About this exercise: Look through the data below and, wherever a line carries the word "nodeB", please copy that line.

Dataset excerpts:
Lemma file_transfer_witness :
  exists segs r k r', concat (map payload segs) = hello /\
    rf_run ex_router (rf_sched (seg_infos server_addr segs) (reverse_sched (length segs)))
      (mkRF server_sock [] RfCheck) = Ret r /\
    rf_run ex_router (repeat (Reader None) 6 ++ [Deliver (hello_fin 6001)] ++ repeat (Reader None) k) r = Ret r' /\
    rf_pc r' = RfClose /\ rf_file r' = hello.
Proof.
  destruct (sliding_window_run client_sock TCPFlagAck hello new_timer client_start_ready eq_refl eq_refl eq_refl)
    as (o & w & X & D). apply own_exec_exec in X. destruct D as [D _].
  assert (Hrun : sender_run client_sock (hello ++ []) (fresh o ++ []) (sock w))
    by (apply (sr_call client_sock new_timer false hello o w [] []); [exact client_start_ready|exact X|exact D|constructor]).
  rewrite !app_nil_r in Hrun. set (segs := fresh o) in *.
  destruct (sender_run_chain _ _ _ _ Hrun ltac:(vm_compute; reflexivity)) as (_ & Hcat & Hcum & _).
  destruct (file_transfer ex_router server_addr client_sock (sock w) server_sock hello segs
    (reverse_sched (length segs)) []) as (r & H1 & _ & H2).
  - exact Hrun.
  - exact server_rx_inv.
  - vm_compute; reflexivity.
  - reflexivity.
  - reflexivity.
  - reflexivity.
  - reflexivity.
  - reflexivity.
  - apply no_fins.
  - exact (ex_in_window _ _ _ Hrun).
  - rewrite app_nil_r. apply delivered_reverse.
  - destruct (H2 eq_refl (hello_fin 6001)) as (k & r' & H3 & H4 & H5).
    + reflexivity.
    + rewrite Hcum. reflexivity.
    + change (unackedFINs server_sock) with (∅ : gset Z). apply not_elem_of_empty.
    + reflexivity.
    + exists segs, r, k, r'. split; [exact Hcat|]. split; [exact H1|]. split; [exact H3|]. split; [exact H4|exact H5].
Defined.
(** [cds_lfht_lookup] returns the first linked node that matches the key. *)
Lemma lookup_first_match cfg s L key key_len fuel :
  table_ok s L -> (length L < fuel)%nat ->
  cds_lfht_lookup cfg fuel s key key_len =
    Ok (match List.filter (key_match s key key_len) L with
        | [] => mk_iter 0 0
        | x :: _ => mk_iter x (nxt s x)
        end).
Proof.
  intros Inv Hfuel.
  set (h := ulong (ht_hash_fct s key key_len (ht_hash_seed s))).
  set (r := bit_reverse_ulong h).
  destruct (bucket_split (lookup_class s key key_len r) s L h Inv)
    as (l1 & mid & tail & EL & Hmid & Htail).
  set (d := daddr s (h mod t_size s)) in *.
  pose proof Inv as Inv0. rewrite EL in Inv.
  assert (Hlen : (length mid < fuel)%nat).
  { rewrite EL, length_app in Hfuel. cbn [length] in Hfuel. rewrite length_app in Hfuel. lia. }
  rewrite (lookup_run cfg s l1 mid tail key key_len fuel Inv Hmid Htail Hlen).
  fold h r. f_equal.
  assert (Hkm : forall x, In x L ->
            key_match s key key_len x = true <-> lookup_class s key key_len r x = W_hit).
  { intros x Hx. apply (key_match_class s L key key_len x Inv0 Hx). }
  assert (Hhead : List.filter (key_match s key key_len) (l1 ++ [d]) = []).
  { apply filter_none. intros x Hx.
    destruct (key_match s key key_len x) eqn:Ek; [exfalso | reflexivity].
    assert (HxL : In x L).
    { rewrite EL. apply in_app_or in Hx as [Hx | [<- | []]].
      - apply in_or_app. left. exact Hx.
      - apply in_elt. }
    pose proof (proj1 (Hkm x HxL) Ek) as Hc.
    destruct (lookup_class_hit _ _ _ _ _ Hc) as [Hd Hr].
    rewrite EL in HxL.
    pose proof (user_after_bucket s l1 (mid ++ tail) h x Inv (ulong_range _) HxL Hd Hr)
      as Hrest.
    pose proof (inv_nodup _ _ _ _ Inv) as Hnd.
    replace (l1 ++ d :: mid ++ tail) with ((l1 ++ [d]) ++ mid ++ tail) in Hnd
      by (rewrite <- app_assoc; reflexivity).
    apply NoDup_ListNoDup, NoDup_app in Hnd as (_ & Hdis & _).
    apply (Hdis x); apply list_elem_of_In; assumption. }
  assert (Hmid0 : List.filter (key_match s key key_len) mid = []).
  { apply filter_none. intros x Hx.
    destruct (key_match s key key_len x) eqn:Ek; [exfalso | reflexivity].
    assert (HxL : In x L).
    { rewrite EL. apply in_or_app. right. right. apply in_or_app. left. exact Hx. }
    pose proof (proj1 (Hkm x HxL) Ek) as Hc. rewrite (Hmid x Hx) in Hc. discriminate. }
  rewrite EL.
  replace (l1 ++ d :: mid ++ tail) with ((l1 ++ [d]) ++ mid ++ tail)
    by (rewrite <- app_assoc; reflexivity).
  rewrite (List.filter_app _ (l1 ++ [d]) (mid ++ tail)), Hhead, (List.filter_app _ mid tail), Hmid0. cbn [app].
  unfold lookup_result_of. destruct tail as [| y tl]; [reflexivity |].
  assert (HyL : In y L).
  { rewrite EL. apply in_or_app. right. right. apply in_or_app. right. left. reflexivity. }
  destruct (lookup_class_cases s key key_len r y) as [H | [H | H]]; [contradiction | |].
  - rewrite H. rewrite filter_none; [reflexivity |].
    intros x Hx.
    destruct (key_match s key key_len x) eqn:Ek; [exfalso | reflexivity].
    assert (HxL : In x L).
    { rewrite EL. apply in_or_app. right. right. apply in_or_app. right. exact Hx. }
    pose proof (proj1 (Hkm x HxL) Ek) as Hc.
    destruct (lookup_class_hit _ _ _ _ _ Hc) as [_ Hr].
    apply lookup_class_stop in H.
    assert (Inv' : table_ok s ((l1 ++ d :: mid) ++ y :: tl)).
    { rewrite <- app_assoc. exact Inv. }
    pose proof (after_stop s _ y tl r x Inv' H Hx). lia.
  - rewrite H. cbn [List.filter]. rewrite (proj2 (Hkm y HyL) H). reflexivity.
Qed.

(** X7. On every state that a run reaches, [cds_lfht_lookup] returns, and
    its iterator is on the first linked node, in list order, that is a user
    node with the reverse hash of the key and a key that [compare_fct] finds
    equal to it, together with the [next] word of that node; when no linked
    node is one, the iterator is nil. *)
Theorem X7_lookup_first_match cfg s key key_len fuel :
  reachable cfg s -> (size (mem s) < fuel)%nat ->
  exists L,
    linked_nodes fuel s = Ok L /\
    cds_lfht_lookup cfg fuel s key key_len =
      Ok (match List.filter (key_match s key key_len) L with
          | [] => mk_iter 0 0
          | x :: _ => mk_iter x (nxt s x)
          end).
Proof.
  intros Hr Hfuel.
  destruct (reachable_list cfg s fuel Hr ltac:(lia)) as (L & Inv & Hrun & Hlen).
  exists L. split; [exact Hrun |].
  apply lookup_first_match; [exact Inv | lia].
Qed.

Lemma X7_lookup_first_match_witness :
  exists L,
    linked_nodes 8 Demo.hasAB = Ok L /\
    cds_lfht_lookup Demo.cfg 8 Demo.hasAB 5 1 =
      Ok (match List.filter (key_match Demo.hasAB 5 1) L with
          | [] => mk_iter 0 0
          | x :: _ => mk_iter x (nxt Demo.hasAB x)
          end).
Proof.
  apply (X7_lookup_first_match Demo.cfg Demo.hasAB 5 1 8).
  - apply (reach_add Demo.cfg Demo.hasA_withB 8 Demo.nodeB (5, 1));
      [exact demo_hasA_withB_reachable | exact demo_hasA_withB_owned |
       vm_compute; reflexivity].
  - vm_compute. lia.
Defined.

(** ** Add and delete *)

Lemma count_users_insert s l1 l2 x :
  count_users s (l1 ++ x :: l2) =
  count_users s (l1 ++ l2) + (if is_dummy (nxt s x) then 0 else 1).
Proof. rewrite !count_users_app. cbn [count_users]. lia. Qed.

Lemma add_effect_run cfg s L node k kl fuel :
  table_ok s L -> caller_owned s node (k, kl) ->
  ht_compare_fct s k kl k kl = 0 ->
  (S (length L) < fuel)%nat ->
  exists s1 la lb it,
    cds_lfht_add cfg fuel s node = Ok s1 /\
    L = la ++ lb /\ table_ok s1 (la ++ node :: lb) /\
    same_nodes (fun a => a <> node) s s1 /\
    node_keys s1 = node_keys s /\
    count_users s1 (la ++ node :: lb) = count_users s L + 1 /\
    cds_lfht_lookup cfg fuel s1 k kl = Ok it /\
    In (iter_node it) (la ++ node :: lb) /\
    key_match s1 k kl (iter_node it) = true /\
    iter_next it = nxt s1 (iter_node it).
Proof.
  intros Inv Hown Hrefl Hfuel.
  pose proof (caller_owned_not_in s L node (k, kl) Inv Hown) as Hnin.
  destruct Hown as (Hal & Hmem & Hkey & _).
  set (h := node_hash_of s (k, kl)).
  set (r := bit_reverse_ulong h).
  destruct (bucket_split (rh_class s r) s L h Inv) as (l1 & mid & tail & EL & Hmid & Htail).
  set (d := daddr s (h mod t_size s)) in *.
  assert (Htail' : match tail with [] => True | y :: _ => rh_class s r y = W_stop end).
  { destruct tail as [| y tl]; [exact I |].
    destruct (rh_class_cases s r y); [contradiction | assumption]. }
  assert (Hfuel0 : (length L < fuel)%nat) by lia.
  rewrite EL in Inv, Hnin, Hfuel0.
  destruct (cds_lfht_add_run cfg s node (k, kl) Hal Hmem Hkey l1 mid tail fuel Inv Hnin Hmid
              Htail' Hfuel0) as (s1 & Hrun1 & Inv1 & Hadd).
  fold h d r in Inv1, Hadd.
  destruct Hadd as (Hsn & Hrh & Hdm & Hrm & Hdom & Hkeys).
  pose proof Hsn as (Es & Et & Eh & Ec & Ese & Efl & Hattr).
  assert (Inv1' : table_ok s1 ((l1 ++ d :: mid) ++ node :: tail)).
  { rewrite <- app_assoc. exact Inv1. }
  assert (EL' : L = (l1 ++ d :: mid) ++ tail).
  { rewrite EL, <- app_assoc. reflexivity. }
  assert (Hkm : key_match s1 k kl node = true).
  { unfold key_match, cmp_key. rewrite Hdm, Hrh, Hkeys, Hkey, Ec, Eh, Ese.
    cbn [fst snd negb andb]. fold (node_hash_of s (k, kl)). fold h r.
    rewrite Hrefl, Z.eqb_refl. reflexivity. }
  assert (Hlen1 : (length ((l1 ++ d :: mid) ++ node :: tail) < fuel)%nat).
  { rewrite EL' in Hfuel. rewrite !length_app in *. cbn [length] in *. lia. }
  pose proof (lookup_first_match cfg s1 _ k kl fuel Inv1' Hlen1) as Hlk.
  destruct (List.filter (key_match s1 k kl) ((l1 ++ d :: mid) ++ node :: tail))
    as [| x rest] eqn:Ef.
  { exfalso. assert (Hin : In node (List.filter (key_match s1 k kl)
                                      ((l1 ++ d :: mid) ++ node :: tail))).
    { apply filter_In. split; [apply in_elt | exact Hkm]. }
    rewrite Ef in Hin. destruct Hin. }
  assert (Hx : In x (List.filter (key_match s1 k kl) ((l1 ++ d :: mid) ++ node :: tail))).
  { rewrite Ef. left. reflexivity. }
  apply filter_In in Hx as [Hx1 Hx2].
  exists s1, (l1 ++ d :: mid), tail, (mk_iter x (nxt s1 x)).
  split; [exact Hrun1 |]. split; [exact EL' |]. split; [exact Inv1' |].
  split; [exact Hsn |]. split; [exact Hkeys |]. split.
  - rewrite count_users_insert, Hdm, EL'. f_equal.
    apply count_users_ext. intros a Ha. apply Hattr. intros ->. apply Hnin.
    rewrite <- EL, EL'. exact Ha.
  - split; [exact Hlk |]. split; [exact Hx1 |]. split; [exact Hx2 | reflexivity].
Qed.

(** X8. [cds_lfht_add] of a node of the caller, on every state that a run
    reaches: the node is linked at one place of the list, whose other nodes
    keep their order, reverse hash, flags and key; the count of
    [cds_lfht_count_nodes] grows by 1; and, the key comparing equal to
    itself, a lookup of the key then finds a linked node that matches it. *)
Theorem X8_add_links_node cfg s node k kl fuel :
  reachable cfg s -> caller_owned s node (k, kl) ->
  ht_compare_fct s k kl k kl = 0 ->
  (size (mem s) < fuel)%nat ->
  exists s1 la lb c it,
    cds_lfht_add cfg fuel s node = Ok s1 /\
    linked_nodes fuel s = Ok (la ++ lb) /\
    linked_nodes fuel s1 = Ok (la ++ node :: lb) /\
    (forall a, In a (la ++ lb) ->
       rh s1 a = rh s a /\ is_dummy (nxt s1 a) = is_dummy (nxt s a) /\
       is_removed (nxt s1 a) = is_removed (nxt s a) /\
       node_keys s1 !! a = node_keys s !! a) /\
    cds_lfht_count_nodes fuel s = Ok (c, 0) /\
    cds_lfht_count_nodes fuel s1 = Ok (c + 1, 0) /\
    cds_lfht_lookup cfg fuel s1 k kl = Ok it /\
    In (iter_node it) (la ++ node :: lb) /\
    key_match s1 k kl (iter_node it) = true.
Proof.
  intros Hr Hown Hrefl Hfuel.
  destruct (reachable_table_ok cfg s Hr) as (L & Inv & _).
  pose proof (owned_length s L node (k, kl) Inv Hown) as Hlen.
  pose proof (caller_owned_not_in s L node (k, kl) Inv Hown) as Hnin.
  destruct (add_effect_run cfg s L node k kl fuel Inv Hown Hrefl ltac:(lia))
    as (s1 & la & lb & it & Hrun & EL & Inv1 & Hsn & Hkeys & Hcnt & Hlk & Hin & Hkm & _).
  exists s1, la, lb, (count_users s L), it.
  split; [exact Hrun |].
  split; [rewrite <- EL; apply linked_nodes_run; [exact Inv | lia] |].
  split.
  { apply linked_nodes_run; [exact Inv1 |].
    rewrite EL in Hlen. rewrite !length_app in *. cbn [length]. lia. }
  split.
  { intros a Ha. destruct Hsn as (_ & _ & _ & _ & _ & _ & Hattr).
    destruct (Hattr a) as (A1 & A2 & A3 & A4 & _).
    - intros ->. apply Hnin. rewrite EL. exact Ha.
    - auto. }
  split; [apply count_nodes_run; [exact Inv | lia] |].
  split.
  { rewrite <- Hcnt. apply count_nodes_run; [exact Inv1 |].
    rewrite EL in Hlen. rewrite !length_app in *. cbn [length]. lia. }
  split; [exact Hlk |]. split; [exact Hin | exact Hkm].
Qed.

Lemma X8_add_links_node_witness :
  exists s1 la lb c it,
    cds_lfht_add Demo.cfg 8 Demo.hasA_withB Demo.nodeB = Ok s1 /\
    linked_nodes 8 Demo.hasA_withB = Ok (la ++ lb) /\
    linked_nodes 8 s1 = Ok (la ++ Demo.nodeB :: lb) /\
    (forall a, In a (la ++ lb) ->
       rh s1 a = rh Demo.hasA_withB a /\
       is_dummy (nxt s1 a) = is_dummy (nxt Demo.hasA_withB a) /\
       is_removed (nxt s1 a) = is_removed (nxt Demo.hasA_withB a) /\
       node_keys s1 !! a = node_keys Demo.hasA_withB !! a) /\
    cds_lfht_count_nodes 8 Demo.hasA_withB = Ok (c, 0) /\
    cds_lfht_count_nodes 8 s1 = Ok (c + 1, 0) /\
    cds_lfht_lookup Demo.cfg 8 s1 5 1 = Ok it /\
    In (iter_node it) (la ++ Demo.nodeB :: lb) /\
    key_match s1 5 1 (iter_node it) = true.
Proof.
  apply (X8_add_links_node Demo.cfg Demo.hasA_withB Demo.nodeB 5 1 8).
  - exact demo_hasA_withB_reachable.
  - exact demo_hasA_withB_owned.
  - vm_compute. reflexivity.
  - vm_compute. lia.
Defined.

(** X9. [cds_lfht_del] at an iterator on a linked user node, on every state
    that a run reaches: it returns 0; the node is unlinked, the other nodes
    keep their order, reverse hash, flags and key; the node stays allocated
    with the REMOVED flag in its [next] word; and the count of
    [cds_lfht_count_nodes] drops by 1. *)
Theorem X9_del_unlinks_node cfg s it fuel :
  reachable cfg s -> user_node s (iter_node it) ->
  (size (mem s) < fuel)%nat ->
  exists s1 la lb c,
    cds_lfht_del cfg fuel s it = Ok (s1, 0) /\
    linked_nodes fuel s = Ok (la ++ iter_node it :: lb) /\
    linked_nodes fuel s1 = Ok (la ++ lb) /\
    ~ In (iter_node it) (la ++ lb) /\
    (forall a, In a (la ++ lb) ->
       rh s1 a = rh s a /\ is_dummy (nxt s1 a) = is_dummy (nxt s a) /\
       is_removed (nxt s1 a) = false /\
       node_keys s1 !! a = node_keys s !! a) /\
    is_Some (mem s1 !! iter_node it) /\
    is_removed (nxt s1 (iter_node it)) = true /\
    cds_lfht_count_nodes fuel s = Ok (c, 0) /\
    cds_lfht_count_nodes fuel s1 = Ok (c - 1, 0).
Proof.
  intros Hr [Hlx Hdx] Hfuel. set (x := iter_node it) in *.
  destruct (reachable_table_ok cfg s Hr) as (L & Inv & _).
  pose proof (length_le_size s L Inv) as Hlen.
  pose proof (list_node_in _ _ _ _ _ Inv Hlx) as Hin.
  destruct (in_split _ _ Hin) as (l1 & l2 & EL).
  pose proof Inv as Inv0. rewrite EL in Inv.
  destruct (cds_lfht_del_run cfg s l1 x l2 it fuel Inv Hdx eq_refl)
    as (s1 & Hrun & Inv1 & Hdel).
  { rewrite <- EL. lia. }
  destruct Hdel as (Hsn & Hrm & _ & _ & Hdom & _).
  pose proof (inv_nodup _ _ _ _ Inv) as Hnd. apply NoDup_remove_2 in Hnd.
  assert (Hlen1 : (length (l1 ++ l2) <= size (mem s))%nat).
  { rewrite EL in Hlen. rewrite !length_app in *. cbn [length] in Hlen. lia. }
  exists s1, l1, l2, (count_users s L).
  split; [exact Hrun |].
  split; [rewrite <- EL; apply linked_nodes_run; [exact Inv0 | lia] |].
  split; [apply linked_nodes_run; [exact Inv1 | lia] |].
  split; [exact Hnd |]. split.
  { intros a Ha. destruct Hsn as (_ & _ & _ & _ & _ & _ & Hattr).
    destruct (Hattr a) as (A1 & A2 & A3 & A4 & _).
    - intros ->. contradiction.
    - split; [exact A1 |]. split; [exact A2 |]. split; [| exact A4].
      destruct (is_removed (nxt s1 a)) eqn:Er; [| reflexivity].
      destruct (proj1 (inv_removed _ _ _ _ Inv1 _ Ha) Er). }
  split.
  { apply Hdom. apply (lseg_in_mem _ _ _ _ _ (inv_lseg _ _ _ _ Inv0) Hin). }
  split; [exact Hrm |].
  split; [apply count_nodes_run; [exact Inv0 | lia] |].
  rewrite (count_nodes_run s1 _ fuel Inv1) by lia. f_equal. f_equal.
  rewrite EL, count_users_insert, Hdx.
  rewrite (count_users_ext s s1 (l1 ++ l2)); [lia |].
  intros a Ha. destruct Hsn as (_ & _ & _ & _ & _ & _ & Hattr).
  apply Hattr. intros ->. contradiction.
Qed.
(** The target is an attribute that is not a function, and then a name
    without a dot. *)
Lemma spawn_main_failures_witness :
  (exists ps1, spawn_main 3 (worker_of (PyStr "pkg.app.version") (PyDict []))
               = (Raise TypeError, ps1)) /\
  (exists ps0, spawn_main 3 (worker_of (PyStr "main") (PyDict []))
               = (Raise ValueError, ps0)).
Proof.
  split.
  - eassert (_ /\ _ /\ _) as (_ & _ & Hdot).
    { eapply (spawn_main_failures (worker_of (PyStr "pkg.app.version") (PyDict []))
                3 0 true _
                [("sys.argv"%string, PyList [PyStr "serve"; PyStr "--reload"])]
                (PyStr "pkg.app.version") (PyDict []) []);
        vm_compute; reflexivity. }
    destruct (Hdot "pkg.app" "version"%string) as (_ & Hmod);
      [reflexivity | simpl; intuition discriminate |].
    eexists.
    edestruct Hmod as (_ & Hobj & _); [reflexivity|].
    apply (Hobj (PyInt 1)). vm_compute. reflexivity.
  - eassert (_ /\ _ /\ _) as (Hnone & _ & _).
    { eapply (spawn_main_failures (worker_of (PyStr "main") (PyDict []))
                3 0 true _
                [("sys.argv"%string, PyList [PyStr "serve"; PyStr "--reload"])]
                (PyStr "main") (PyDict []) []);
        vm_compute; reflexivity. }
    eexists. apply (Hnone "main"%string); [reflexivity|].
    simpl. intuition discriminate.
Defined.

(** [-O] for [optimize], and an interpreter without flags. *)
Lemma interpreter_flags_args_witness :
  In "-O"%string (args_from_interpreter_flags python) /\
  args_from_interpreter_flags (mkSys (PyList []) "python" ∅ ["error"%string])
    = ["-Werror"%string].
Proof.
  destruct (interpreter_flags_args python) as (_ & _ & Hset & _).
  destruct (interpreter_flags_args (mkSys (PyList []) "python" ∅ ["error"%string]))
    as (_ & _ & _ & Hunset).
  split.
  - apply (Hset "optimize" "O" 1%nat)%string;
      [simpl; tauto | reflexivity | lia].
  - apply Hunset. intros flag opt _. reflexivity.
Defined.

(** A state without [remote_w_handle]. *)
Lemma connection_state_roundtrip_witness :
  __setstate__ [("r_handle", 3); ("w_handle", 6); ("remote_r_handle", 5)]%string%nat
    = Raise KeyError.
Proof.
  apply (proj2 connection_state_roundtrip _ "remote_w_handle"%string);
    [simpl; tauto | reflexivity].
Defined.

(** The System process is not opened: the denied access of [OpenProcess]
    comes out of [add_child]. *)
Lemma add_child_raises_witness :
  @Windows.add_child (list Z) Z guarded (Windows.mkProcessGroup Z 1) 4 []
    = (Raise (OSError (Some 5) "Access is denied"), []).
Proof.
  apply (proj2 (add_child_raises (list Z) Z guarded
                  (Windows.mkProcessGroup Z 1) 4 [])).
  reflexivity.
Defined.
End MoreRuns.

The answer:
  - apply (reach_add Demo.cfg Demo.hasA_withB 8 Demo.nodeB (5, 1));
    cds_lfht_add Demo.cfg 8 Demo.hasA_withB Demo.nodeB = Ok s1 /\
    linked_nodes 8 s1 = Ok (la ++ Demo.nodeB :: lb) /\
    In (iter_node it) (la ++ Demo.nodeB :: lb) /\
  apply (X8_add_links_node Demo.cfg Demo.hasA_withB Demo.nodeB 5 1 8).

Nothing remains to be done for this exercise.